Revolt on the Right: Explaining Support for the Radical Right in Britain, by Robert Ford and Matthew Goodwin, Routledge RRP£14.99, 336 pages

The strident tone of Nigel Farage’s speech at the UK Independence party’s spring conference last month shocked some political commentators.

Parts of Britain, the Ukip leader said, had been “taken over” by immigrants, making them completely “unrecognisable”. Later, he used a press conference to illustrate this phenomenon. “I got the train the other night,” he told reporters. “It was rush hour, from Charing Cross. It was a stopper going out and we stopped at London Bridge, New Cross, Hither Green. It was not until we got past Grove Park that I could hear English being audibly spoken in the carriage. Does that make me feel slightly awkward? Yes it does.”

The undertone surprised Dan Hodges, the Telegraph columnist and former Labour activist, who had previously argued that Ukip was not “a racist or even an extremist party”. In the light of the conference, he wrote, “it’s clear I was wrong”.

But for Robert Ford and Matthew Goodwin, two political scientists who have spent the last few years conducting the most detailed study yet into the Ukip phenomenon, Farage’s transformation from jovial EU-baiter to anti-immigration polemicist makes sense.

In Revolt on the Right, Ford and Goodwin seek to dispel several common beliefs about Ukip, which have remained entrenched even as its support has rocketed from 3 per cent at the last election to around 12 per cent now – more than the Liberal Democrats. Having pored over decades’ worth of polling data and conducted interviews with almost everyone at the top of the party (no mean feat, given Ukip’s suspicion of outsiders), the pair show that the recent surge in support has been a long time coming, and is fuelled by the same voters who used to turn out for the far-right British National party.
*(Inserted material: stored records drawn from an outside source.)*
(* ===== verification/WireFrameFacts.v ===== *)
(** * Wire protocol: the messages decode to what was encoded *)

From Stdlib Require Import ZArith Lia.
From stdpp Require Import base numbers list strings.
From S2P Require Import Prelude GoStrings ScriptNum ScriptNumFacts WireBase WireTx WireTxFacts Sighash WireMsg WireFrame.

Open Scope Z_scope.

(** ** Fields *)

#[export] Instance codec_uint16be : Codec (unsigned 2) PutUint16BE Uint16BE.
Proof.
  split.
  - intros n rest Hn. unfold Uint16BE, PutUint16BE.
    change (rev (le_put 2 n)) with (Write (rev (le_put 2 n))). rewrite codec_step.
    + unfold mret, Reader_ret. by rewrite rev_involutive, le_val_put.
    + split; [by rewrite length_rev, le_put_length|]. apply Forall_rev, le_put_bytes.
  - intros r n rest Hr Hd. unfold Uint16BE in Hd. rd_inv Hd. destruct Hv as [Hl Hx].
    assert (Forall is_byte (rev x)) as Hrev by by apply Forall_rev.
    split; [|unfold PutUint16BE, Write].
    + unfold unsigned. rewrite <- Hl, <- length_rev. by apply le_val_range.
    + rewrite <- Hl, <- length_rev, le_put_val by done. by rewrite rev_involutive.
Qed.

Lemma uint32_id n : unsigned 4 n → uint32 n = n.
Proof. intros Hn. apply Z.mod_small. exact Hn. Qed.

Definition hash_ok : Hash → Prop := bytes_of_len HashSize.
Definition header_ok (bh : BlockHeader) : Prop :=
  signed 4 (bh_Version bh) ∧ hash_ok (PrevBlock bh) ∧ hash_ok (MerkleRoot bh) ∧
  unsigned 4 (bh_Timestamp bh) ∧ unsigned 4 (Bits bh) ∧ unsigned 4 (bh_Nonce bh).

#[export] Instance codec_header : Codec header_ok writeBlockHeader readBlockHeader.
Proof.
  split.
  - intros bh rest (H1 & H2 & H3 & H4 & H5 & H6). unfold readBlockHeader, writeBlockHeader.
    rewrite uint32_id by done. rewrite <- !app_assoc.
    do 6 (rewrite codec_step by done). by destruct bh.
  - intros r bh rest Hr Hd. unfold readBlockHeader in Hd. rd_inv Hd.
    unfold writeBlockHeader, header_ok. cbn [bh_Timestamp]. rewrite uint32_id by done.
    by rewrite <- !app_assoc.
Qed.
The authors contest the common view of Ukip supporters as “Tories in exile”. Such a description could still apply to the party’s activist base, which has attracted many defectors from the Conservatives since Ukip’s formation in the early 1990s on an explicitly anti-European Union platform. But Ford and Goodwin show that such people make up a minority of its voters, who better fit the label of the “left behind”. They are predominantly white, working-class, older men, often in northern areas, who may in a previous life have voted Labour but have felt disenfranchised from that party since the days of Tony Blair or before.

This, the book’s main finding, should give the Labour party a jolt. Having enjoyed the spectacle of rightwing splits over Europe during the past two decades, Labour should heed the book’s warning that its future, beyond 2015, may be even more at stake than that of the Tories.
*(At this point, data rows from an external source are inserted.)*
(* ===== verification/TaprootFacts.v ===== *)
(** * Bitcoin script: taproot trees commit to their leaves *)

From Stdlib Require Import ZArith Lia.
From stdpp Require Import base numbers list strings gmap.
From S2P Require Import Prelude ScriptNum ScriptNumFacts WireBase WireTx WireTxFacts ScriptToken Sighash SighashFacts Taproot.

Open Scope Z_scope.

(** ** Branch hashes are symmetric *)

Lemma Compare_antisym a b : bytes_Compare b a = CompOpp (bytes_Compare a b).
Proof.
  revert b. induction a as [|x a IH]; intros [|y b]; simpl; [done..|].
  rewrite (Z.compare_antisym x y). destruct (x ?= y); simpl; [apply IH|done..].
Qed.
Lemma Compare_eq a b : bytes_Compare a b = Eq → a = b.
Proof.
  revert b. induction a as [|x a IH]; intros [|y b]; simpl; [done..|].
  destruct (Z.compare_spec x y) as [->| |]; [|done..]. intros H%IH. by subst.
Qed.

Lemma alter_swap {A} (f g : A → A) i j (l : list A) :
  i ≠ j → alter f i (alter g j l) = alter g j (alter f i l).
Proof.
  revert i j. induction l as [|x l IH]; intros [|i] [|j] Hij; try done.
  unfold alter in *. simpl. f_equal. apply IH. lia.
Qed.

Section Facts.
Context `{Sha}.

Lemma tapBranchHash_comm l r : tapBranchHash l r = tapBranchHash r l.
Proof.
  unfold tapBranchHash. rewrite (Compare_antisym l r).
  destruct (bytes_Compare l r) eqn:E; simpl; [|done..]. by apply Compare_eq in E as ->.
Qed.
Lemma TapHash_size n : length (TapHash n) = 32%nat.
Proof. destruct n; unfold TapHash, leaf_TapHash, tapBranchHash, TaggedHash; repeat case_match; apply sha256_size. Qed.

(** ** Proofs that grow at the end *)

Lemma root_loop_app n p h acc :
  length p = (32 * n)%nat → length h = 32%nat →
  root_loop (S n) (p ++ h) acc = tapBranchHash (root_loop n p acc) h.
Proof.
  revert p acc. induction n as [|n IH]; intros p acc Hp Hh.
  - rewrite Nat.mul_0_r in Hp. apply nil_length_inv in Hp as ->. simpl. by rewrite take_ge by lia.
  - change (root_loop (S (S n)) (p ++ h) acc) with
      (root_loop (S n) (drop 32 (p ++ h)) (tapBranchHash acc (take 32 (p ++ h)))).
    rewrite drop_app_le, take_app_le by lia. rewrite IH by (rewrite ?length_drop; lia). done.
Qed.

(** A proof of [t] in the tree [n]. *)
Definition proves (t : TapLeaf) (p : list byte) (n : TapNode) : Prop :=
  Nat.divide 32 (length p) ∧ proof_root t p = TapHash n.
Ford and Goodwin also dismiss the idea that Ukip is necessarily a flash in the pan. Many in the three main parties have drawn solace from the fact that it has surged before at European elections, only to quickly wilt again. The authors describe this Ukip as “like the mythical town of Brigadoon: it emerges from the mist for one day every five years, generates great excitement, but then fades from view again as soon as polling day passes”.

This time, they suggest, things may be different. Having interviewed those responsible for deciding Ukip’s electoral strategy, Ford and Goodwin show how the party is emulating the Liberal Democrat approach of building local bastions of support and making a concerted effort to win Westminster seats in those areas.

The polling data also show that the party’s target “market” of potential voters – to use a phrase currently in vogue among political theorists – is as large as 30 per cent, bigger even than the Lib Dems believe their “market” to be. These are the people, according to the book, who share a combin­ation of three key motivations: dislike of the EU, concerns about immigration and a populist reaction against the mainstream political parties.

Nor do the authors believe that other parties, and especially the Conservatives, can make any dent in Ukip support by tweaking their policies on immigration or the EU. According to Ford and Goodwin, Ukip’s support comes from people who look around them and find what they see “unrecognisable”, to use Farage’s terminology. They don’t just want curbs on new arrivals from Bulgaria and Romania; they want those who have already settled to leave.

Revolt on the Right describes a rump of voters who feel disenfranchised by the increasing gap between them and the educated and prosperous middle classes, who have benefited from increasingly liberalised and globalised economies. They are, to quote Labour peer Lord Glasman, not so much the “squeezed middle” as the “squeezed bottom”.

The book is rich in analytical data and contains the occasional anecdotal gem – for example, the moment in 2008 when several party officials stormed out of a high-level meeting when their pleas for a controversial pact with the BNP were rejected.

But political strategists seeking concrete lessons on how to tackle the Ukip threat will be disappointed. In fact, the message for the main three parties is pessimistic. Any policy to win over Ukip supporters would have to be radical, the authors warn – so radical, in fact, that it would alienate voters in the centre ground on which elections are won and lost.